Imagine sitting in your office chair, furiously typing away at a risk assessment document shortly after relieving yourself at the restroom. You have to get the document submitted to upper management within the hour — you had already suffered through a tough phone call earlier, with both voices and stress levels raised.

Just in the nick of time, you attach the critical file to your outgoing email, and hit the “send” button. The phone rings. You expect one of the executives to voice their approval. Instead, you are summoned to the human resources department. Upon entering the cold, dark corridor of their domain, you realize soon that this is no coronation. Instead, you’ve just been terminated for an infraction which you never committed.

If this sounds like a scene from the movie “Minority Report,” you wouldn’t be that off the mark. The only problem? This is very much real life. Welcome to the world of Behavox!

Behavox is an ultra-high tech risk assessment company that measures the probability that an employee — most likely those working in big banks or other powerful institutions — will go rogue, costing an employer millions in litigation expenses. Big banks with their vast power structures and enormous financial leverage are especially at risk.

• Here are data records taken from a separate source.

Lemma api_safe_witness :
  ∃ b', run (RunLoop 20 0) demo = Some (tt, b') ∧ base_inv demo_events b'.
Proof.
  apply (api_safe demo_events demo_nodup demo_small None (λ _, false) [Backend "epoll" 0 true]
    demo_empty_map (Notify false false false 0) true true demo_start demo).
  - exact demo_map_empty.
  - vm_compute. reflexivity.
  - exact demo_reached.
  - exact I.
Defined.
Lemma reachable_consistent_witness : consistent demo_events demo.
Proof.
  apply (reachable_consistent demo_events demo_nodup demo_small None (λ _, false) [Backend "epoll" 0 true]
    demo_empty_map (Notify false false false 0) true true demo_start demo).
  - exact demo_map_empty.
  - vm_compute. reflexivity.
  - exact demo_reached.
Defined.
Lemma demo_addable : ∀ t, Some (TV 7 5) = Some t → addable demo 3%nat t.
Proof. intros t Ht. injection Ht as <-. split; [left; unfold plain_tv; simpl; lia|vm_compute; discriminate]. Qed.
Lemma event_add_effect_witness :
  ∃ b', event_add 3%nat (Some (TV 7 5)) demo = Some (0, b') ∧ base_inv demo_events b'.
Proof.
  destruct (demo_wp _ _ 0 _ (event_add_effect demo_events demo_nodup demo_small 3%nat (Some (TV 7 5)) demo
    demo_good (demo_ready _ (proj2 (proj2 in_123))) demo_addable)) as [E [H _]]; [vm_compute; reflexivity|].
  eexists. split; [exact E|exact H].
Defined.
Lemma event_del_clears_witness :
  ∃ b', event_del 1%nat demo = Some (0, b') ∧ base_inv demo_events b' ∧ min_heap_idx (evs b' !!! 1%nat) = -1.
Proof.
  destruct (demo_wp _ _ 0 _ (event_del_clears demo_events demo_nodup 1%nat demo
    demo_good ltac:(vm_compute; reflexivity) ltac:(vm_compute; reflexivity))) as [E (H1 & _ & _ & _ & H2 & _)]; [vm_compute; reflexivity|].
  eexists. split; [exact E|]. split; [exact H1|exact H2].
Defined.
Lemma event_active_effect_witness :
  ∃ b', event_active 2%nat EV_TIMEOUT 1 demo = Some (tt, b') ∧ fl (evs b' !!! 2%nat) EVLIST_ACTIVE = true.
Proof.
  destruct (demo_wp _ _ tt _ (event_active_effect demo_events demo_nodup demo_small 2%nat EV_TIMEOUT 1 demo
    demo_good (demo_in _ (proj1 (proj2 in_123))) ltac:(vm_compute; reflexivity) ltac:(vm_compute; reflexivity)))
    as [E (_ & _ & H & _)]; [vm_compute; reflexivity|].
  eexists. split; [exact E|exact H].
Defined.
Lemma event_pending_exact_witness :
  ∃ r tv, event_pending 1%nat (Z.lor EV_TIMEOUT EV_READ) demo = Some ((r, tv), demo) ∧ has r EV_READ = true.
Proof.
  destruct (event_pending_exact 1%nat (Z.lor EV_TIMEOUT EV_READ) demo ltac:(vm_compute; reflexivity))
    as (r & tv & E & _ & H). exists r, tv. split; [exact E|].
  rewrite H by (rewrite !elem_of_cons; tauto). vm_compute. reflexivity.
Defined.
Lemma timeout_next_exact_witness : ∃ b', timeout_next demo = Some (Some (Some (TV 0 0)), b') ∧ base_inv demo_events b'.
Proof.
  destruct (demo_wp _ _ (Some (Some (TV 0 0))) _ (timeout_next_exact demo_events demo demo_good)) as [E [H _]];
    [vm_compute; reflexivity|]. eexists. split; [exact E|exact H].
Defined.
Lemma timeout_process_fires_witness : ∃ b', timeout_process demo = Some (tt, b') ∧ base_inv demo_events b'.
Proof.
  destruct (demo_wp _ _ tt _ (timeout_process_fires demo_events demo_nodup demo_small demo demo_good)) as [E [H _]];
    [vm_compute; reflexivity|]. eexists. split; [exact E|exact H].
Defined.
Lemma make_later_order_witness :
  ∃ b', event_queue_make_later_events_active demo = Some (tt, b') ∧ base_inv demo_events b'.
Proof.
  destruct (demo_wp _ _ tt _ (make_later_order demo_events demo_nodup demo_small demo demo_good)) as [E [H _]];
    [vm_compute; reflexivity|]. eexists. split; [exact E|exact H].
Defined.
(** The loop runs the active event, the descriptor's callback and the timers until
    the callbacks have deleted all events. *)
Lemma event_base_loop_returns_witness :
  ∃ b', event_base_loop 20 0 demo = Some (Some 1, b') ∧ event_haveevents b' = false.
Proof.
  destruct (demo_wp _ _ (Some 1) _ (event_base_loop_returns demo_events demo_nodup demo_small 20 0 demo demo_good))
    as [E [_ H]]; [vm_compute; reflexivity|].
  assert (Hr : running_loop (lp demo) = false) by (vm_compute; reflexivity). rewrite Hr in H.
  eexists. split; [exact E|]. destruct H as (_ & _ & _ & _ & k & b0 & b1 & _ & Hb1 & [_ _ _ _ H]).
  rewrite Hb1. exact (proj1 (proj2 H eq_refl)).
Defined.
Definition demo_periodic : event :=
  Event true EVLIST_INIT 0 EV_CLOSURE_EVENT_PERSIST (CbUser 0) (-1) EV_PERSIST EV_TIMEOUT (TV 50 0) (-1) (TV 3 0) 0 false.
Lemma demo_periodic_norm :
  tv_norm (mask_usec (ev_timeout demo_periodic)) ∧ tv_norm (mask_usec (ev_io_timeout demo_periodic)) ∧
  good_tv 0 (ev_timeout demo_periodic) ∧ good_tv 0 (ev_io_timeout demo_periodic).
Proof. split_and!; try (by apply (bool_decide_unpack _)); left; unfold plain_tv; simpl; lia. Qed.
Lemma persist_next_due_witness :
  tv_us (mask_usec (persist_run_at demo_periodic (TV 51 7) 0)) = 53000000 ∧
  tv_us (mask_usec (persist_run_at demo_periodic (TV 60 7) 0)) = 63000007.
Proof.
  destruct demo_periodic_norm as (H1 & H2 & H3 & H4).
  assert (Hn : tv_norm (TV 51 7) ∧ tv_norm (TV 60 7)) by (split; unfold tv_norm; simpl; lia).
  split.
  - destruct (persist_next_due demo_periodic (TV 51 7) 0 (proj1 Hn) ltac:(lia) H3 H4 H1 H2 eq_refl
      ltac:(by apply (bool_decide_unpack _)) ltac:(by apply (bool_decide_unpack _))) as [-> _].
    vm_compute. reflexivity.
  - destruct (persist_next_due demo_periodic (TV 60 7) 0 (proj2 Hn) ltac:(lia) H3 H4 H1 H2 eq_refl
      ltac:(by apply (bool_decide_unpack _)) ltac:(by apply (bool_decide_unpack _))) as [-> _].
    vm_compute. reflexivity.
Defined.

According to Bloomberg Businessweek, after “paying fines of more than $200 billion in the past eight years for a catalog of failings — money laundering, market manipulation, terrorist financing — banks are looking to improved trader surveillance to keep them out of regulators’ crosshairs.”

While marketed as a preventive measure designed to safeguard our nation’s financial resources, this is nothing more than the proliferation of the globalist agenda as it pertains to government control. “Big Brother” mandates, such as closed-circuit television networks, constantly monitor people’s behaviors in several European cities. To our neighbors across the Atlantic, Big Brother government control is a way of life.

We Americans, in contrast, have a thing or two against the globalist agenda. Those that are not necessarily privy to the intricacies behind conspiratorial government control protocols are nevertheless sensitive to foreign encroachment upon our way of life.

And this Minority Report mandate is an example where truth is stranger than fiction — primarily because institutions like big banks are getting their ideas from fictional works! Indeed, the phrase Big Brother came from a novel; today, government control is becoming an accepted reality.

While we can applaud big banks for attempting to do something about fraudulent or other harmful actions, imposing a Minority Report mechanism ala Behavox is not the answer. This only serves to criminalize thought. More worryingly, such systems and “probability intelligence” algorithms punish those workers who have yet to commit an infraction.